Abstract

“Wi-Fi congestion is a very real and growing problem.” So said then-Chairman of the FCC Genachowski in a recent proceeding, and this sentiment is widely heard. However, we are aware of very few engineering studies that have a bearing on this matter, and their conclusions are equivocal. Beyond this, evidence for “congestion problems” in the 2.4GHz ISM band is anecdotal at best.While some users no doubt sometimes have service difficulties they ascribe to congestion, that is not sufficient to prove that there is a policy problem. In order to provide a basis for policy decisions, we offer an analysis of congestion metrics and results in the engineering literature.

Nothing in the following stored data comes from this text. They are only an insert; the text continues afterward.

(** * The notebook front end of CloudeasyML: execution coordinator, export and
      output renderer

    Shallow embedding of
      - [frontend/src/components/notebook/notebook-interface.tsx]
        ([executeCell], [runAllCells], [restartKernel], [interruptKernel],
        [exportNotebook]) and
      - [frontend/src/components/notebook/cell-output.tsx]
        ([OutputRenderer], [DisplayDataOutput]).

    The zustand store ([lib/stores/notebook-store.ts]) and the kernel client
    ([lib/jupyter/kernel-client.ts]) are imported by these files but are not
    part of the sources at hand.  The store's setters are modelled from the
    design document and from their call sites; the kernel client is an
    interface ([JupyterKernelClient]) whose behaviour is a parameter. *)

From Stdlib Require Import Ascii String.
From stdpp Require Import base option list strings gmap.

Set Default Proof Using "Type".
Local Open Scope string_scope.
Local Open Scope list_scope.

(** ** JavaScript values and the nbformat output model *)

Module Nbformat.

(** A JavaScript value as found in a MIME bundle: a scalar, a multi-line
    string given as an array of lines, or a JSON object (kept as its list
    of key and serialized value: the components only test it for
    truthiness and pass it on). *)
Inductive JsValue : Type :=
  | JNull
  | JBool (b : bool)
  | JNum (n : Z)
  | JStr (s : string)
  | JArr (items : list string)
  | JObj (fields : list (string * string)).

(** JavaScript truthiness ([if (v)]): [null], [false], [0] and the empty
    string are falsy; every array and every object is truthy. *)
Definition truthy (v : JsValue) : bool :=
  match v with
  | JNull => false
  | JBool b => b
  | JNum n => negb (n =? 0)%Z
  | JStr s => negb (bool_decide (s = ""))
  | JArr _ => true
  | JObj _ => true
  end.

(** [IOutput] of [@jupyterlab/nbformat]: a union tagged by [output_type]. *)
Inductive IOutput : Type :=
  | IStream (name : string) (text : JsValue)
  | IExecuteResult (data : gmap string JsValue) (execution_count : option Z)
  | IDisplayData (data : gmap string JsValue)
  | IError (ename evalue : string) (traceback : list string)
  | IUnrecognized (tag : string).

Definition output_type (o : IOutput) : string :=
  match o with
  | IStream _ _ => "stream"
  | IExecuteResult _ _ => "execute_result"
  | IDisplayData _ => "display_data"
  | IError _ _ _ => "error"
  | IUnrecognized tag => tag
  end.

(** [output.output_type === 'error'] *)
Definition is_error (o : IOutput) : bool :=
  bool_decide (output_type o = "error").

End Nbformat.
Import Nbformat.

(** ** The notebook store *)

Module NotebookStore.

Inductive CellType : Type := code | markdown.
Inductive CellStatus : Type := cell_idle | running | completed | error.
(** The union type of [kernelStatus] (spelled out in the toolbar's props). *)
Inductive KernelStatus : Type :=
  | disconnected | connecting | connected | busy | idle | restarting.

#[global] Instance CellType_eq_dec : EqDecision CellType.
Proof. solve_decision. Defined.
#[global] Instance CellStatus_eq_dec : EqDecision CellStatus.
Proof. solve_decision. Defined.
#[global] Instance KernelStatus_eq_dec : EqDecision KernelStatus.
Proof. solve_decision. Defined.

(** [cell.metadata] is an optional object; its contents are opaque here. *)
Definition Metadata : Type := list (string * JsValue).

(** The fields of a cell that the components read. *)
Record NotebookCell : Type := mkCell {
  id : string;
  type : CellType;
  source : string;
  outputs : list IOutput;
  executionCount : option Z;
  status : CellStatus;
  metadata : option Metadata;
}.

Record NotebookState : Type := mkState {
  cells : list NotebookCell;
  activeCellId : option string;
  kernelStatus : KernelStatus;
}.

(** The setters of the store that the notebook interface calls. *)
Inductive StoreAction : Type :=
  | UpdateCellOutputs (cellId : string) (outs : list IOutput)
  | UpdateCellStatus (cellId : string) (st : CellStatus)
  | UpdateCellExecutionCount (cellId : string) (n : Z)
  | ClearAllOutputs
  | SetKernelStatus (st : KernelStatus).

Definition set_outputs (outs : list IOutput) (c : NotebookCell) : NotebookCell :=
  mkCell (id c) (type c) (source c) outs (executionCount c) (status c) (metadata c).
Definition set_status (st : CellStatus) (c : NotebookCell) : NotebookCell :=
  mkCell (id c) (type c) (source c) (outputs c) (executionCount c) st (metadata c).
Definition set_executionCount (n : option Z) (c : NotebookCell) : NotebookCell :=
  mkCell (id c) (type c) (source c) (outputs c) n (status c) (metadata c).

(** Apply [f] to the cells whose id is [cellId], leave the others alone. *)
Definition update_cell (cellId : string) (f : NotebookCell -> NotebookCell)
    (cs : list NotebookCell) : list NotebookCell :=
  (fun c => if bool_decide (id c = cellId) then f c else c) <$> cs.

Definition with_cells (f : list NotebookCell -> list NotebookCell)
    (s : NotebookState) : NotebookState :=
  mkState (f (cells s)) (activeCellId s) (kernelStatus s).

(** Modelled from the spec: [lib/stores/notebook-store.ts] is not among the
    sources.  Section 4.3 of the design lists the operations of the cell
    store: update-status, set-execution-sequence and the output setter
    address one cell by its id and touch that one field only;
    clear-all-outputs "resets every cell's outputs = [] and status = idle
    without touching source"; the kernel status is one field of the store.
    The argument lists are those of the call sites in
    [notebook-interface.tsx]. *)
Definition reduce (a : StoreAction) (s : NotebookState) : NotebookState :=
  match a with
  | UpdateCellOutputs cellId outs => with_cells (update_cell cellId (set_outputs outs)) s
  | UpdateCellStatus cellId st => with_cells (update_cell cellId (set_status st)) s
  | UpdateCellExecutionCount cellId n =>
      with_cells (update_cell cellId (set_executionCount (Some n))) s
  | ClearAllOutputs =>
      with_cells (fmap (fun c => set_status cell_idle (set_outputs [] c))) s
  | SetKernelStatus st => mkState (cells s) (activeCellId s) st
  end.

End NotebookStore.
Import NotebookStore.

(** ** The kernel client, seen from its caller *)

Module KernelClient.

(** A thrown JavaScript [Error]: the name of its class and its message. *)
Record JsError : Type := mkError { name : string; message : string }.

(** How a call or an awaited promise completes: normally with a value, or
    abruptly with a thrown error (a rejected promise, once awaited). *)
Inductive Completion (A : Type) : Type :=
  | Normal (a : A)
  | Throw (e : JsError).
Arguments Normal {A} a.
Arguments Throw {A} e.

(** The value [executeCode] resolves with. *)
Record ExecuteResult : Type := mkResult {
  result_executionCount : option Z;
  result_outputs : list IOutput;
}.

(** What the event loop runs while [executeCell] is suspended on
    [await kernelClient.executeCode(...)]: the client invokes one of the two
    callbacks it was given, or the user clicks the toolbar's interrupt
    button. *)
Inductive LoopEvent : Type :=
  | Output (o : IOutput)
  | Status (st : KernelStatus)
  | InterruptClicked.

(** One execution as the caller observes it: the events in arrival order,
    then the settlement of the promise. *)
Record Run : Type := mkRun {
  events : list LoopEvent;
  settled : Completion ExecuteResult;
}.

(** The outputs handed to the [onOutput] callback, in arrival order. *)
Definition emitted (evs : list LoopEvent) : list IOutput :=
  omap (fun ev => match ev with Output o => Some o | _ => None end) evs.
Lemma cancel_order_bound order_id fr g v :
  fr !! "connected" = Some v →
  cancel_order order_id fr g =
    (Return (VDict (mkdict [
       ("orderId", VInt order_id);
       ("status", VStr "Cancelled");
       ("message", VStr "Order cancelled successfully");
       ("timestamp", VStr (utcnow g))])),
     passed_frame v fr, passed_state v g).
Proof.
  intros Hfr. unfold cancel_order.
  rewrite guarded_local, Hfr by reflexivity.
  unfold bind, utcnow_isoformat, ret. by rewrite passed_state_utcnow.
Qed.

(** ** Scoping of [connected] in the data handlers *)

(** C2. Each of get_accounts, get_positions, get_orders, place_order,
    cancel_order and get_market_data binds the name [connected] and declares
    no name global, so the name is local to it; every call of such a handler
    reads the local before any assignment and raises
    [UnboundLocalError], whatever the module-level connection flag is, and
    leaves the module state as it was.  The same holds for the whole request
    that carries the configured, non-empty API key: the 503 branch, the
    validation and the mock response are never reached. *)
Theorem data_handlers_raise_UnboundLocalError :
  Forall (λ c, "connected" ∈ co_bound c ∧ co_global c = [])
    [get_accounts_code; get_positions_code; get_orders_code;
     place_order_code; cancel_order_code; get_market_data_code] ∧
  ∀ r g, data_handler r = true →
    (∀ fr, call (endpoint r) fr g =
             (Raise (UnboundLocalError "connected"), fr, g)) ∧
    (API_KEY ≠ "" →
     run (serve (Some API_KEY) r) g =
       (Raise (UnboundLocalError "connected"), g)).
Proof.
  split.
  - repeat constructor; set_solver.
  - intros r g Hr. split.
    + intros fr. by apply call_endpoint_unbound.
    + intros Hne. apply serve_data_handler_unbound; [|done].
      by apply key_accepted_right_key.
Qed.
(** A preview whose benefit type contains double quotes. *)
Definition quotedData : VcService.VcData :=
  {| VcService.id := VStr "urn:uuid:test-vc";
     VcService.webid := VStr "https://user.example.org/profile/card#me";
     VcService.benefitData :=
       {| VcService.benefitType :=
            VStr ("Personal " ++ dq ++ "Independence" ++ dq ++ " Payment");
          VcService.amount := VStr "£90.10/week";
          VcService.assessmentDate := VStr "2025-01-15";
          VcService.components := VUndefined;
          VcService.totalWeeklyAmount := VUndefined |};
     VcService.preview := VBool true |}.


(** The unit test's store, but with no Turtle text to write. *)
Definition storeWithoutTurtle : PodService.StoredVc :=
  {| PodService.jsonLd := VObj [("test", VStr "data")];
     PodService.turtle := VUndefined |}.

End Sample.

(** ** services/vcService.js: validation and conversion *)

Module VcFormats.

(** [v === s] for a string literal [s]. *)
Definition is_string (v : value) (s : string) : bool :=
  match v with
  | VStr t => t =? s
  | _ => false
  end.

(** The fields validateVc requires, in the order it tests them. *)
Definition required : list string :=
  ["@context"; "id"; "type"; "issuer"; "issuanceDate"; "credentialSubject"].

(** [t.includes(x)] for a truthy [t]: an array holds the string, a string
    contains it, and nothing else has the method. *)
Definition type_includes (t : value) (x : string) : M bool :=
  match t with
  | VArr items => ret (existsb (fun v => is_string v x) items)
  | VStr s => ret (mentions x s)
  | _ => throw "vc.type.includes is not a function"
  end.

Section Formats.

Variable E : Env.

(** [JSON.parse(text)]: the value, or the message of the SyntaxError. *)
Variable JSON_parse : string -> string + value.

Definition validateVc (vc : value) : M bool :=
  PodService.read_prop vc "@context" ;;;
  match find (fun field => negb (truthy (get vc field))) required with
  | Some field => throw (render [Quasi "Missing required field: "; Subst field])
  | None =>
      if negb (truthy (get (get vc "credentialSubject") "id"))
      then throw "Missing credentialSubject.id"
      else
        includes <- type_includes (get vc "type") "VerifiableCredential" ;;
        if negb includes
        then throw "VC must include VerifiableCredential type"
        else ret true
  end.



End Formats.

End VcFormats.

(** ** services/podService.js: reading, listing and deleting *)

Module PodResources.

(** [url.split('/').pop()]: the text after the last slash. *)
Fixpoint last_segment (s : string) : string :=
  match s with
  | EmptyString => EmptyString
  | String c r =>
      if occurs "/" r then last_segment r
      else if Ascii.eqb c "/" then r
      else s
  end.


Section Resources.

Variable E : Env.
(** * httprouter: dispatch, response buffer and language negotiation

    A shallow embedding of the request router (router.go), its in-memory
    response writer and its Accept-Language negotiator, followed by the
    properties of the specification that were checked against it.

    Go strings are byte sequences, so they are modelled by [string]
    (sequences of 8-bit [ascii]); [len] is [String.length] and [<] on strings
    is the bytewise lexicographic order [String.ltb].  Go [int]/[int32]
    values are modelled by [Z] (no operation here can overflow them).  Go maps
    are [gmap]s; the unspecified order of [range] over a map is an explicit
    parameter.  A handler is the sequence of calls it makes on its response
    writer; the handler goroutine and the dispatcher's [select] are
    interleaved by an explicit schedule.  The prefix tree (tree.go) is a
    parameter of the router, and is rebuilt from its specification where an
    instance is needed. *)

From Stdlib Require Import ZArith Lia List Ascii String.
From stdpp Require Import base gmap strings list sorting.

Open Scope string_scope.
Open Scope Z_scope.

(** ** Results of fallible code *)

(** A Go call either returns, returns a non-nil [error], or panics. *)
Inductive outcome (A : Type) : Type :=
| Ok (a : A)
| Err (msg : string)
| Panic (msg : string).
Arguments Ok {A} a.
Arguments Err {A} msg.
Arguments Panic {A} msg.

#[global] Instance outcome_ret : MRet outcome := λ A a, Ok a.

#[global] Instance outcome_bind : MBind outcome := λ A B f x,
  match x with
  | Ok a => f a
  | Err m => Err m
  | Panic m => Panic m
  end.

(** ** The part of package [strings] the router uses *)

Module GoStrings.

(** [strings.Split(s, sep)] for a one-byte separator. *)
Fixpoint Split (sep : ascii) (s : string) : list string :=
  match s with
  | EmptyString => [EmptyString]
  | String c s' =>
      if Ascii.eqb c sep then EmptyString :: Split sep s'
      else match Split sep s' with
           | [] => [String c EmptyString]
           | x :: xs => String c x :: xs
           end
  end.

(** The text before and after the first occurrence of [sep], if any. *)
Fixpoint cut (sep : ascii) (s : string) : option (string * string) :=
  match s with
  | EmptyString => None
  | String c s' =>
      if Ascii.eqb c sep then Some (EmptyString, s')
      else match cut sep s' with
           | Some (a, b) => Some (String c a, b)
           | None => None
           end
  end.

(** [strings.SplitN(s, sep, 2)] for a one-byte separator. *)
Definition SplitN2 (sep : ascii) (s : string) : list string :=
  match cut sep s with
  | Some (a, b) => [a; b]
  | None => [s]
  end.

(** [strings.Join(elems, sep)]. *)
Fixpoint Join (elems : list string) (sep : string) : string :=
  match elems with
  | [] => EmptyString
  | [x] => x
  | x :: xs => x ++ sep ++ Join xs sep
  end.

(** [strings.HasPrefix(s, prefix)]. *)
Definition HasPrefix (s pre : string) : bool := String.prefix pre s.

(** The last byte of a string: [s[len(s)-1]], absent on the empty string. *)
Fixpoint lastByte (s : string) : option ascii :=
  match s with
  | EmptyString => None
  | String c EmptyString => Some c
  | String _ s' => lastByte s'
  end.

We conclude that there is little consensus on how to measure congestion, and that network metrics are difficult to correlate with user experience.We therefore propose a list of user experience-oriented service impairment criteria that, if met, would demonstrate that congestion exists to a degree that justifies regulatory intervention: For more than one of the key scenarios that are supported by an operator or technology there is a significant increase in the percentage of users who cannot complete a valuable task on a persistent, ubiquitous basis in spite of the use of state-of-the-art engineering/deployment best practices, and users׳ willingness to pay the market rate for the best available service level.Based on our assessment of public reports and experimental data, we conclude that there is currently no evidence for pervasive Wi-Fi congestion. We do not claim that the absence of evidence of congestion amounts to evidence for the absence of congestion. However, we do question the argument that congestion occurring somewhere, sometimes is a justification for regulatory intervention.